Optic flow is an important cue for object detection. Humans are able to perceive objects in a scene using only kinetic boundaries, and can perform the task even when other shape cues are not provided. These kinetic boundaries are characterized by the presence of motion discontinuities in a local neighbourhood. In addition, temporal occlusions appear along the boundaries as the object in front covers the background and the objects that are spatially behind it.
METHODOLOGY/PRINCIPAL FINDINGS: From a technical point of view, the detection of motion boundaries for segmentation based on optic flow is a difficult task. This is due to the problem that flow detected along such boundaries is generally not reliable. We propose a model derived from mechanisms found in visual areas V1, MT, and MSTl of human and primate cortex that achieves robust detection along motion boundaries. It includes two separate mechanisms for both the detection of motion discontinuities and of occlusion regions based on how neurons respond to spatial and temporal contrast, respectively. The mechanisms are embedded in a biologically inspired architecture that integrates information of different model components of the visual processing due to feedback connections. In particular, mutual interactions between the detection of motion discontinuities and temporal occlusions allow a considerable improvement of the kinetic boundary detection.

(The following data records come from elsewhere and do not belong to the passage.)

Lemma Parse_sound n : ∀ args flags, length args ≤ n →
  ∃ sets pieces flags' tail, args = concat pieces ++ tail ∧ spelled flags sets pieces ∧ assign flags sets = Some flags' ∧
    stops_at flags' tail (Parse flags args).
Proof.
  induction n as [|n IH]; intros args flags; (destruct args as [|s args]; intros Hle; [|cbn in Hle; try lia]);
    try (exists [], [], flags, []; by repeat constructor).
  assert (Hstop : stops_at flags (s :: args) (Parse flags (s :: args)) →
    ∃ sets pieces flags' tail, s :: args = concat pieces ++ tail ∧ spelled flags sets pieces ∧ assign flags sets = Some flags' ∧
      stops_at flags' tail (Parse flags (s :: args))).
  { intros Hs. exists [], [], flags, (s :: args). split; [done|]. by repeat constructor. }
  destruct (parse_word s) as [| | |name value] eqn:Hw.
  1-3: apply Hstop; cbn [Parse]; rewrite Hw.
  - by constructor.
  - apply parse_word_Terminator in Hw as ->. constructor.
  - by constructor.
  - destruct (flags !! name) as [v|] eqn:Hv.
    2:{ apply Hstop. cbn [Parse]. rewrite Hw, Hv. destruct (bool_decide (name = "help") || bool_decide (name = "h")) eqn:Hh.
        - eapply (stop_help _ s args name value); [|done..]. rewrite !elem_of_cons.
          apply orb_true_iff in Hh as [->%bool_decide_eq_true| ->%bool_decide_eq_true]; auto.
        - eapply (stop_undefined _ s args name value); [|done..]. go_bool. rewrite !elem_of_cons, elem_of_nil. naive_solver. }
    pose proof Hw as (Hn & dash & Hd & Hs)%parse_word_Flag.
    (* the flag that begins the line *)
    assert (Hstep : ∀ x piece args', s :: args = piece ++ args' → length args' ≤ length args →
      spelling (IsBoolFlag v) name x piece →
      ∃ sets pieces flags' tail, s :: args = concat pieces ++ tail ∧ spelled flags sets pieces ∧
        assign flags sets = Some flags' ∧ stops_at flags' tail (Parse flags (s :: args))).
    { intros x piece args' Heq Hlen Hp. destruct (Value_Set v x) as [v'|e] eqn:Hset.
      2:{ apply Hstop. rewrite Heq, (Parse_spelling flags name x piece v), Hset by done. by eapply stop_value. }
      rewrite Heq, (Parse_spelling flags name x piece v), Hset by done.
      destruct (IH args' (<[name := v']> flags)) as (sets & pieces & flags' & tail & Hargs & Hsp & Ha & He); [lia|].
      exists ((name, x) :: sets), (piece :: pieces), flags', tail. cbn [concat assign]. rewrite <-(assoc_L (++)), <-Hargs, Hv.
      split; [done|]. cbn [mbind option_bind]. rewrite Hset. split; [|done]. constructor.
      - split; [done|]. cbn. unfold is_bool. by rewrite Hv.
      - eapply spelled_kinds; [|exact Hsp]. intros m. symmetry. eapply is_bool_insert; [done|]. by eapply Value_Set_kind. }
    destruct value as [x|]; [|destruct (IsBoolFlag v) eqn:Hb; [|destruct args as [|x args]]].
    + apply (Hstep x [s] args); [done..|]. rewrite Hs. by constructor.
    + apply (Hstep "true" [s] args); [done..|]. rewrite Hs. by apply spell_true.
    + apply Hstop. cbn [Parse]. rewrite Hw, Hv, Hb. by eapply stop_argument.
    + apply (Hstep x [s; x] args); [done|cbn; lia|]. rewrite Hs. by apply spell_next.
Qed.

(** Does an argument, if it is read as a flag, set [name]? *)
Definition mentions (name s : string) : bool :=
  match parse_word s with Flag n _ => bool_decide (n = name) | _ => false end.

Definition map_flags (f : FlagSet → FlagSet) (p : Parsed) : Parsed :=
  match p with Args flags rest => Args (f flags) rest | Failed e => Failed e end.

CONCLUSIONS/SIGNIFICANCE: A new model is proposed that uses optic flow cues to detect motion discontinuities and object occlusion. We suggest that by combining these results for motion discontinuities and object occlusion, object segmentation within the model can be improved. This idea could also be applied in other models for object segmentation. In addition, we discuss how this model is related to neurophysiological findings. The model was successfully tested both with artificial and real sequences including self and object motion.
光流是物体检测的重要线索。人类仅通过动态边界就能感知场景中的物体,即使没有提供其他形状线索也能完成该任务。这些动态边界的特征是在局部邻域中存在运动不连续性。此外,当位于前方的物体遮挡背景及其后方空间中的物体时,沿边界会出现时间遮挡。
方法/主要发现:从技术角度来看,基于光流进行分割的运动边界检测是一项艰巨的任务。这是因为沿此类边界检测到的流通常不可靠。我们提出了一种源自人类和灵长类动物皮层视觉区域V1、MT和MSTl中发现的机制的模型,该模型能够在运动边界上实现稳健检测。它包括两种独立的机制,分别基于神经元对空间和时间对比度的响应来检测运动不连续性和遮挡区域。这些机制嵌入在一种受生物启发的架构中,该架构通过反馈连接整合视觉处理不同模型组件的信息。特别是,运动不连续性检测和时间遮挡之间的相互作用使得动态边界检测有了显著改进。
结论/意义:提出了一种利用光流线索检测运动不连续性和物体遮挡的新模型。我们认为,通过结合这些关于运动不连续性和物体遮挡的结果,可以改进模型内的物体分割。这个想法也可以应用于其他物体分割模型。此外,我们讨论了该模型与神经生理学发现的关系。该模型已成功通过包括自我和物体运动的人工序列和真实序列进行测试。